What about the first one? Is For Each considered a nested loop?
And if so, does it mean that the time of the first code is O(n^2) + O(n^2) + O(n^2) = 3*O(n^2) which makes pretty the same as the second code time?
In general, do these two codes differ apart from the fact that the first one takes additional memory when creating collections?
Thanks a lot in advance.
Actually, your first example is O(n^4)!
That might sound surprising, but this is because indexing into a VBA Collection has linear, not constant, complexity. The VBA Collection essentially has the performance characteristics of a list - to get element N by index takes a time proportional to N. To iterate the whole thing by index takes a time proportional to N^2. (I switched cases on you to distinguish N, the number of elements in the data structure, from your n, the number of cells on the side of a square block of cells. So here N = n^2.)
That is one reason why VBA has the For...Each notation for iterating Collections. When you use For...Each, VBA uses an iterator behind the scenes so walking through the entire Collection is O(N) not O(N^2).
So, switching back to your n, your first two loops are using For...Each over a Range with n^2 cells, so they are each O(n^2). Your third loop is using For...Next over a Collection with n^2 elements, so that is O(n^4).
I actually don't know for sure about your last loop because I don't know exactly how the Cells property of a Range works - there could be some extra hidden complexity there. But I think Cells will have the performance characteristics of an array, so O(1) for random access by index, and that would make the last loop O(n^2).
This is a good example of what Joel Spolsky called "Shlemiel the painter's algorithm":
There must be a Shlemiel the Painter's
Algorithm in there somewhere. Whenever
something seems like it should have
linear performance but it seems to
have n-squared performance, look for
hidden Shlemiels. They are often
hidden by your libraries.
(See this article from way before stackoverflow was founded: http://www.joelonsoftware.com/articles/fog0000000319.html)
More about VBA performance can be found at Doug Jenkins's webstie:
http://newtonexcelbach.wordpress.com/2010/03/07/the-speed-of-loops/
http://newtonexcelbach.wordpress.com/2010/01/15/good-practice-best-practice-or-just-practice/
(I will also second what cyberkiwi said about not looping through Ranges just to copy cell contents if this were a "real" program and not just a learning excercise.)
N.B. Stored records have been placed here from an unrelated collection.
(** Growth changes the bucket array only: the map stays as it is. *)
Lemma ll_hash_maybe_grow_spec m ht :
  hash_wf ht -> nbuckets ht < 2 ^ 30 ->
  exists ht' rc, ll_hash_maybe_grow m ht = Ok (ht', rc) /\ hash_wf ht' /\
    hash_map ht' = hash_map ht /\ nentries ht' = nentries ht /\
    nbuckets ht <= nbuckets ht' < 2 ^ 31 /\
    (nbuckets ht' = nbuckets ht \/
     3 * nbuckets ht < 4 * nentries ht /\ least_prime_from (nbuckets ht * 2) (nbuckets ht')) /\
    (calloc_ok m = true -> 4 * nentries ht <= 6 * nbuckets ht ->
     4 * nentries ht' <= 3 * nbuckets ht').
Proof.
  intros Hwf Hlt. pose proof (hash_wf_pos ht Hwf). unfold ll_hash_maybe_grow.
  destruct (Z.eqb_spec (nbuckets ht) 0); [lia|].
  destruct (Z.leb_spec (4 * nentries ht) (3 * nbuckets ht)).
  { exists ht, 0. repeat (split; [done || lia|]). lia. }
  unfold ll_hash_resize. rewrite u64_small by lia.
  destruct (ll_next_prime_correct (nbuckets ht * 2)) as (p & -> & (Hp & Hge & Hmin) & Hle); [lia|].
  cbn. destruct (calloc_ok m); cbn.
  2:{ exists ht, (-1). repeat (split; [done || lia|]). done. }
  destruct (rehash_spec p (buckets ht) (replicate (Z.to_nat p) [])) as (Hl & Hpl & Hj).
  { lia. } { rewrite length_replicate. lia. } { apply placed_replicate. }
  rewrite mjoin_replicate_nil, app_nil_r in Hj.
  destruct (hash_wf_intro _ p (nentries ht) _ Hp Hl Hpl Hj) as [Hwf' Hmap];
    [apply Hwf..|].
  eexists _, 0. split; [done|]. split; [done|]. split; [by rewrite Hmap|]. cbn.
  split; [lia|]. split; [lia|]. split; [by right; split; [lia|]|lia].
Qed.

Lemma ll_hash_insert_spec m ht key v allow_update :
  hash_wf ht -> nbuckets ht < 2 ^ 30 -> nentries ht < 2 ^ 63 ->
  exists ht' st, ll_hash_insert m ht key v allow_update = Ok (ht', st) /\
    hash_wf ht' /\ (hash_map ht', st) = insert_spec m (hash_map ht) key v allow_update.
Proof.
  intros Hwf0 Hlt Hn0. unfold ll_hash_insert, insert_spec.
  destruct (ll_hash_maybe_grow_spec m ht Hwf0 Hlt)
    as (h & rc & -> & Hwf & <- & Hn & _ & _). cbn.
  destruct (hash_bucket h key Hwf) as [c Hc].
  unfold nth_res. rewrite Hc. cbn. rewrite <- (chain_find_lookup h key c Hwf Hc).
  pose proof (mjoin_insert _ _ _ Hc) as (l1 & l2 & Hj & Hj').
  assert (Hents : entries h = l1 ++ c ++ l2) by done.
  pose proof (wf_nodup h Hwf) as Hnd. pose proof (wf_count h Hwf) as Hcnt.
  rewrite Hents in Hnd, Hcnt. pose proof (wf_placed h Hwf) as Hpl.
  destruct (chain_find key c) as [v0|] eqn:Hf.
  - destruct allow_update; [|by exists h, LL_HASH_EXISTS].
    destruct (chain_split key c v0 Hf) as (c1 & c2 & -> & Hu & _). rewrite Hu.
    set (rest := l1 ++ c1 ++ c2 ++ l2).
    assert (Hndr : NoDup (key :: rest.*1)).
    { eapply NoDup_Permutation_proper; [|exact Hnd]. unfold rest.
      rewrite !fmap_app. cbn. rewrite ?fmap_app. cbn. solve_Permutation. }
    destruct (hash_wf_intro (<[ll_bucket_index key (nbuckets h):=c1 ++ (key, v) :: c2]> (buckets h))
      (nbuckets h) (nentries h) ((key, v) :: rest)) as [Hwf' Hm'];
      [apply Hwf | by rewrite length_insert; apply Hwf | | | done | | ].
    + apply placed_insert; [done|]. intros e He. apply elem_of_app in He as [He|[->|He]%elem_of_cons];
        [|done|]; eapply Hpl; eauto; set_solver.
    + rewrite Hj'. unfold rest. solve_Permutation.
    + rewrite Hcnt. unfold rest. rewrite ?length_app. cbn. rewrite ?length_app. lia.
    + eexists _, _. split; [done|]. split; [done|]. f_equal. rewrite Hm'. cbn.
      rewrite (hash_map_perm h ((key, v0) :: rest)); [cbn; by rewrite insert_insert_eq|apply Hwf|].
      rewrite Hents. unfold rest. solve_Permutation.
  - destruct (malloc_ok m); cbn; [|by exists h, LL_HASH_EXISTS].
    destruct (strdup_ok m); cbn; [|by exists h, LL_HASH_EXISTS].
    assert (Hfresh : key ∉ (entries h).*1).
    { apply not_elem_of_list_to_map. fold (hash_map h).
      by rewrite <- (chain_find_lookup h key c Hwf Hc). }
    destruct (hash_wf_intro (<[ll_bucket_index key (nbuckets h):=(key, v) :: c]> (buckets h))
      (nbuckets h) (u64 (nentries h + 1)) ((key, v) :: entries h)) as [Hwf' Hm'];
      [apply Hwf | by rewrite length_insert; apply Hwf | | | | | ].
    + apply placed_insert; [done|]. intros e [->|He]%elem_of_cons; [done|]. by eapply Hpl.
    + rewrite Hj', Hents. solve_Permutation.
    + cbn. constructor; [done|apply Hwf].
    + rewrite u64_small by (rewrite Hn; pose proof (wf_count ht Hwf0); lia).
      rewrite (wf_count h Hwf). cbn. lia.
    + eexists _, _. split; [done|]. split; [done|]. by rewrite Hm'.
Qed.

(** How far an insertion can grow the table. *)
Lemma ll_hash_insert_bounds m ht key v allow_update ht' st :
  hash_wf ht -> nbuckets ht < 2 ^ 30 ->
  ll_hash_insert m ht key v allow_update = Ok (ht', st) ->
  nentries ht' <= nentries ht + 1 /\
  (nbuckets ht' = nbuckets ht \/
   3 * nbuckets ht < 4 * nentries ht /\ least_prime_from (2 * nbuckets ht) (nbuckets ht')).
Proof.
  intros Hwf Hlt. pose proof (hash_wf_pos ht Hwf). pose proof (wf_count ht Hwf).
  destruct (ll_hash_maybe_grow_spec m ht Hwf Hlt) as (h & rc & Hg & Hwf' & _ & Hn & _ & Hb & _).
  unfold ll_hash_insert. rewrite Hg. cbn [res_bind].
  destruct (hash_bucket h key Hwf') as [c Hc]. unfold nth_res. rewrite Hc. cbn [res_bind].
  assert (Hu : u64 (nentries h + 1) <= nentries ht + 1).
  { rewrite Hn. unfold u64. apply Z.mod_le; lia. }
  rewrite (Z.mul_comm 2 (nbuckets ht)).
  destruct (chain_find key c), allow_update, (malloc_ok m), (strdup_ok m); cbn [negb];
    intros [= <- _]; cbn [nentries nbuckets]; (split; [lia|done]).
Qed.

Lemma ll_hash_search_spec ht key :
  hash_wf ht -> ll_hash_search ht key = Ok (hash_map ht !! key).
Proof.
  intros Hwf. destruct (hash_bucket ht key Hwf) as [c Hc].
  unfold ll_hash_search, nth_res. rewrite Hc. cbn. by rewrite <- (chain_find_lookup ht key c).
Qed.

Lemma ll_hash_contains_spec ht key :
  hash_wf ht -> ll_hash_contains ht key = Ok (bool_decide (is_Some (hash_map ht !! key))).
Proof.
  intros Hwf. destruct (hash_bucket ht key Hwf) as [c Hc].
  unfold ll_hash_contains, nth_res. rewrite Hc. cbn.
  by rewrite <- (chain_find_lookup ht key c), chain_existsb.
Qed.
You are right that the first is 3 x O(n^2), but remember that O-notation does not care about constants, so in terms of complexity, it is still an O(n^2) algorithm.
The first one is not considered a nested loop, even if it is working on the same size as the loop in the second. It is just a straight iteration over an N-item range in Excel. What makes it N^2 is the fact that you are defining N as the length of a side, i.e. number of rows/columns (being square).
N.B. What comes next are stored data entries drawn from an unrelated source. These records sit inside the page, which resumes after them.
(** Last in, first out; a failed push changes nothing. *)
Lemma stack_push_pop alloc s xs x :
  stack_holds s xs ->
  match ll_stack_push alloc (Some s) x with
  | (Some s', true) => stack_holds s' (xs ++ [x]) /\
      exists s'', ll_stack_pop (Some s') = Ok (Some s'', Some x) /\ stack_holds s'' xs
  | (Some s', false) => s' = s /\ alloc = false
  | (None, _) => False
  end.
Proof.
  intros (Hs & Hc & rest & Hd). unfold ll_stack_push.
  assert (Hput : forall cap, (length xs < cap)%nat ->
    let s' := mk_ll_stack (take (st_size s) (st_items s) ++ [x]) (S (st_size s)) cap in
    stack_holds s' (xs ++ [x]) /\ exists s'', ll_stack_pop (Some s') = Ok (Some s'', Some x) /\ stack_holds s'' xs).
  { intros cap Hcap. cbn zeta. rewrite Hs, Hd, take_app_length. split.
    - split_and!; cbn; [rewrite length_app; cbn; lia|rewrite length_app; cbn; lia|]. exists []. by rewrite app_nil_r.
    - cbn. rewrite Nat.sub_0_r. unfold nth_res. rewrite lookup_app_r, Nat.sub_diag by done. cbn. eexists. split; [done|].
      split_and!; cbn; [done|lia|by eexists]. }
  destruct (Nat.eqb_spec (st_size s) (st_capacity s)) as [Heq|Hne].
  - destruct alloc; cbn [negb]; [|done]. apply Hput. cbn [st_capacity]. destruct (Nat.eqb_spec (st_capacity s) 0); lia.
  - apply Hput. lia.
Qed.

(** ** The bit set *)

(** [bs_words] are the [bs_nwords] words of 64 bits. *)
Record ll_bitset : Type := mk_ll_bitset {
  bs_words : list Z;
  bs_nwords : Z
}.

Definition LL_BITSET_WORDS (nbits : Z) : Z := Z.quot (nbits + 63) 64.

Definition ll_bitset_init (nwords : Z) : res ll_bitset :=
  let* _ := c_assert (0 <? nwords) in
  Ok (mk_ll_bitset (replicate (Z.to_nat nwords) 0) nwords).

(** A word that is not there is outside the array. *)
Definition bs_word (bs : ll_bitset) (w : Z) : res Z :=
  if w <? 0 then Crash BadIndex else nth_res (bs_words bs) (Z.to_nat w).

Definition bs_put (bs : ll_bitset) (w v : Z) : ll_bitset :=
  mk_ll_bitset (<[Z.to_nat w := v]> (bs_words bs)) (bs_nwords bs).

Definition ll_bitset_set (bs : ll_bitset) (i : Z) : res ll_bitset :=
  let word := Z.quot i 64 in
  let bit := Z.rem i 64 in
  let* _ := c_assert ((0 <=? i) && (word <? bs_nwords bs)) in
  let* v := bs_word bs word in
  Ok (bs_put bs word (Z.lor v (u64 (Z.shiftl 1 bit)))).

Definition ll_bitset_clr (bs : ll_bitset) (i : Z) : res ll_bitset :=
  let* v := bs_word bs (Z.shiftr i 6) in
  Ok (bs_put bs (Z.shiftr i 6) (Z.land v (u64 (Z.lnot (u64 (Z.shiftl 1 (Z.land i 63))))))).

Definition ll_bitset_get (bs : ll_bitset) (i : Z) : res Z :=
  let* v := bs_word bs (Z.shiftr i 6) in
  Ok (Z.land (Z.shiftr v (Z.land i 63)) 1).

Definition ll_bitset_zero (bs : ll_bitset) : ll_bitset :=
  mk_ll_bitset (replicate (Z.to_nat (bs_nwords bs)) 0) (bs_nwords bs).

(** [dst] has at least the words of [src]. *)
Definition ll_bitset_copy (dst src : ll_bitset) : ll_bitset :=
  mk_ll_bitset (take (Z.to_nat (bs_nwords src)) (bs_words src) ++ drop (Z.to_nat (bs_nwords src)) (bs_words dst))
    (bs_nwords dst).

Definition ll_bitset_any (bs : ll_bitset) : bool :=
  existsb (fun v => negb (v =? 0)) (take (Z.to_nat (bs_nwords bs)) (bs_words bs)).

(** The words are there and have 64 bits. *)
Definition bitset_ok (bs : ll_bitset) : Prop :=
  Z.of_nat (length (bs_words bs)) = bs_nwords bs /\ Forall (fun v => 0 <= v < 2 ^ 64) (bs_words bs).

(** The set of bits [bs] stands for. *)
Definition bit_in (bs : ll_bitset) (i : Z) : bool :=
  Z.testbit (default 0 (bs_words bs !! Z.to_nat (i / 64))) (i mod 64).

Definition in_range (bs : ll_bitset) (i : Z) : Prop := 0 <= i < 64 * bs_nwords bs.

Lemma word_of bs i : in_range bs i -> Z.quot i 64 = i / 64 /\ Z.rem i 64 = i mod 64 /\ Z.shiftr i 6 = i / 64 /\ Z.land i 63 = i mod 64 /\
  0 <= i / 64 < bs_nwords bs /\ 0 <= i mod 64 < 64.
Proof.
  intros [H0 H1]. pose proof (Z.mod_pos_bound i 64 ltac:(lia)).
  split_and!; [apply Z.quot_div_nonneg; lia|apply Z.rem_mod_nonneg; lia|by rewrite Z.shiftr_div_pow2| | | |lia|lia].
  - change 63 with (Z.ones 6). by rewrite Z.land_ones.
  - apply Z.div_pos; lia.
  - apply Z.div_lt_upper_bound; lia.
Qed.

Lemma bs_word_ok bs i :
  bitset_ok bs -> in_range bs i ->
  exists v, bs_word bs (i / 64) = Ok v /\ bs_words bs !! Z.to_nat (i / 64) = Some v /\ 0 <= v < 2 ^ 64.
Proof.
  intros [Hl F] Hi. destruct (word_of bs i Hi) as (_ & _ & _ & _ & [W0 W1] & _).
  destruct (lookup_lt_is_Some_2 (bs_words bs) (Z.to_nat (i / 64)) ltac:(lia)) as [v Hv].
  exists v. split_and!; [|done|apply (Forall_lookup_1 _ _ _ _ F Hv)..].
  unfold bs_word, nth_res. rewrite (proj2 (Z.ltb_ge _ 0)) by lia. by rewrite Hv.
Qed.

Lemma bit_put bs i j v w :
  bitset_ok bs -> in_range bs i -> in_range bs j -> bs_words bs !! Z.to_nat (i / 64) = Some w ->
  (forall b, 0 <= b < 64 -> b <> i mod 64 -> Z.testbit v b = Z.testbit w b) ->
  bit_in (bs_put bs (i / 64) v) j = if i =? j then Z.testbit v (i mod 64) else bit_in bs j.
Proof.
  intros Hb Hi Hj Hw Hv. destruct (word_of bs i Hi) as (_ & _ & _ & _ & [W0 W1] & R).
  destruct (word_of bs j Hj) as (_ & _ & _ & _ & [X0 X1] & Q).
  unfold bit_in, bs_put. cbn [bs_words]. destruct (Z.eqb_spec i j) as [->|Hne].
  - rewrite list_lookup_insert_eq; [done|]. by eapply lookup_lt_Some.
  - destruct (decide (i / 64 = j / 64)) as [He|He].
    + rewrite <- He, list_lookup_insert_eq, Hw by by eapply lookup_lt_Some. cbn. apply Hv; [done|].
      intros Hm. apply Hne. rewrite (Z.div_mod i 64), (Z.div_mod j 64) by lia. congruence.
    + rewrite list_lookup_insert_ne; [done|]. lia.
Qed.

(** Setting and clearing a bit changes that bit and no other. *)
Lemma bitset_set_clr_get bs i :
  bitset_ok bs -> in_range bs i ->
  (exists bs', ll_bitset_set bs i = Ok bs' /\ forall j, in_range bs j -> bit_in bs' j = (i =? j) || bit_in bs j) /\
  (exists bs', ll_bitset_clr bs i = Ok bs' /\ forall j, in_range bs j -> bit_in bs' j = negb (i =? j) && bit_in bs j) /\
  ll_bitset_get bs i = Ok (Z.b2z (bit_in bs i)).
Proof.
  intros Hb Hi. destruct (word_of bs i Hi) as (Hq & Hr & Hs & Hl & [W0 W1] & R).
  destruct (bs_word_ok bs i Hb Hi) as (w & Hw & Hlk & Bw).
  assert (H1 : u64 (Z.shiftl 1 (i mod 64)) = 2 ^ (i mod 64)).
  { rewrite Z.shiftl_1_l. apply Z.mod_small. split; [lia|]. apply Z.pow_lt_mono_r; lia. }
  split_and!.
  - unfold ll_bitset_set. rewrite Hq, Hr, Hw, H1. unfold c_assert, guard_or.
    rewrite (proj2 (Z.leb_le 0 i)), (proj2 (Z.ltb_lt _ _)) by (unfold in_range in Hi; lia). cbn [andb res_bind].
    eexists. split; [done|]. intros j Hj. rewrite (bit_put bs i j _ w); [|done..|].
    + destruct (Z.eqb_spec i j) as [->|]; [|done]. rewrite Z.lor_spec, Z.pow2_bits_true by lia. by rewrite orb_true_r.
    + intros b Hb1 Hne. rewrite Z.lor_spec, Z.pow2_bits_false by lia. by rewrite orb_false_r.
  - unfold ll_bitset_clr. rewrite Hs, Hl, Hw, H1. cbn [res_bind]. eexists. split; [done|]. intros j Hj.
    assert (Hbit : forall b, 0 <= b < 64 -> Z.testbit (u64 (Z.lnot (2 ^ (i mod 64)))) b = negb (i mod 64 =? b)).
    { intros b Hb1. unfold u64. rewrite Z.mod_pow2_bits_low, Z.lnot_spec, Z.pow2_bits_eqb by lia. done. }
    rewrite (bit_put bs i j _ w); [|done..|].
    + destruct (Z.eqb_spec i j) as [->|]; [|done]. rewrite Z.land_spec, Hbit, Z.eqb_refl by done. by rewrite andb_false_r.
    + intros b Hb1 Hne. rewrite Z.land_spec, Hbit, (proj2 (Z.eqb_neq _ b)) by (done || lia). by rewrite andb_true_r.
  - unfold ll_bitset_get. rewrite Hs, Hl, Hw. cbn [res_bind]. unfold bit_in. rewrite Hlk. cbn [default].
    change 1 with (Z.ones 1). rewrite Z.land_ones by lia. f_equal. change (2 ^ 1) with 2. cbn.
    rewrite Z.testbit_spec' by lia. by rewrite Z.shiftr_div_pow2 by lia.
Qed.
Just an Excel VBA note, you shouldn't be looping through cells nor storing addresses anyway. Neither of the approaches is optimal. But I think they serve to illustrate your question to understand O-notation.
rng1.Copy
rng2.Cells(1).PasteSpecial xlValues
Application.CutCopyMode = False
Remember not to confuse the complexity of YOUR code with the complexity of background Excel functions. Over all the amount of work done is N^2 in both cases. However, in your first example - YOUR code is actually only 3N (N for each of the three loops). The fact that a single statement in Excel can fill in multiple values does not change the complexity of your written code. A foreach loop is the same as a for loop - N complexity by itself. You only get N^2 when you nest loops.
To answer your question about which is better - generally it is preferable to use built in functions where you can. The assumption should be that internally Excel will run more efficiently than you could write yourself. However (knowing MS) - make sure you always check that assumption if performance is a priority.